Task> All of the data is to be copied word for word.

** Information follows **

(* ===== verification/RouterProofs.v ===== *)
(** * What a request may do *)
From S2P Require Import Prelude Decimal Containers Model Errors Fee Matching MarketRules Database Ledger LedgerInv LedgerSpec LedgerTheorems OrderLedger Queries Idempotency Settlement TradePlan Store SettlementProofs SettlementBatch SettlementBatchProofs HoldCoordinator Engine OrderService Transfers TransferInv LockedFunds OrderProofs HoldBatchProofs TransferProofs FailureStores Services Dispatcher Processing ServiceFixtures ProcessingFixtures HttpApi HttpProofs Tokens Accounts TokenProofs AccountsProofs Router.
From Stdlib Require Import Lia Ascii.

Local Open Scope Z_scope.

Definition protected (route : Route) : bool :=
  match route with GetPing | PostRegister | PostLogin | GetMarketRules | GetOrderBook => false | _ => true end.
Definition dev_route (route : Route) : bool := match route with PostDevFund | PostDevCallback => true | _ => false end.

Section Requests.
Context {DL : DecimalLib} {DLaws : DecimalLaws DL} {TX : ErrorTexts} {API : MatchingAPI} {ETP : ExternalTransferProcessor} {J : TokenJSON} {P : Passwords} {RL : RateLib}.

(** The user a request's bearer token stands for. *)
Definition bearer_user (cfg : routerConfig) (now : Z) (r : HttpRequest) : option N :=
  tm ← rc_tokenManager cfg;
  match ExtractBearerToken (hr_Authorization r) with Err _ => None | Ok token => match Parse (Some tm) now token with Err _ => None | Ok user => Some user end end.

Definition dev_allowed (cfg : routerConfig) (r : HttpRequest) : Prop :=
  rc_devToolsEnabled cfg = true /\ TrimSpace (rc_devToolsToken cfg) <> "" /\ TrimSpace (hr_DevToken r) = TrimSpace (rc_devToolsToken cfg).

** End of Information **

Problem solution>
(* ===== verification/RouterProofs.v ===== *)
(** * What a request may do *)
From S2P Require Import Prelude Decimal Containers Model Errors Fee Matching MarketRules Database Ledger LedgerInv LedgerSpec LedgerTheorems OrderLedger Queries Idempotency Settlement TradePlan Store SettlementProofs SettlementBatch SettlementBatchProofs HoldCoordinator Engine OrderService Transfers TransferInv LockedFunds OrderProofs HoldBatchProofs TransferProofs FailureStores Services Dispatcher Processing ServiceFixtures ProcessingFixtures HttpApi HttpProofs Tokens Accounts TokenProofs AccountsProofs Router.
From Stdlib Require Import Lia Ascii.

Local Open Scope Z_scope.

Definition protected (route : Route) : bool :=
  match route with GetPing | PostRegister | PostLogin | GetMarketRules | GetOrderBook => false | _ => true end.
Definition dev_route (route : Route) : bool := match route with PostDevFund | PostDevCallback => true | _ => false end.

Section Requests.
Context {DL : DecimalLib} {DLaws : DecimalLaws DL} {TX : ErrorTexts} {API : MatchingAPI} {ETP : ExternalTransferProcessor} {J : TokenJSON} {P : Passwords} {RL : RateLib}.

(** The user a request's bearer token stands for. *)
Definition bearer_user (cfg : routerConfig) (now : Z) (r : HttpRequest) : option N :=
  tm ← rc_tokenManager cfg;
  match ExtractBearerToken (hr_Authorization r) with Err _ => None | Ok token => match Parse (Some tm) now token with Err _ => None | Ok user => Some user end end.

Definition dev_allowed (cfg : routerConfig) (r : HttpRequest) : Prop :=
  rc_devToolsEnabled cfg = true /\ TrimSpace (rc_devToolsToken cfg) <> "" /\ TrimSpace (hr_DevToken r) = TrimSpace (rc_devToolsToken cfg).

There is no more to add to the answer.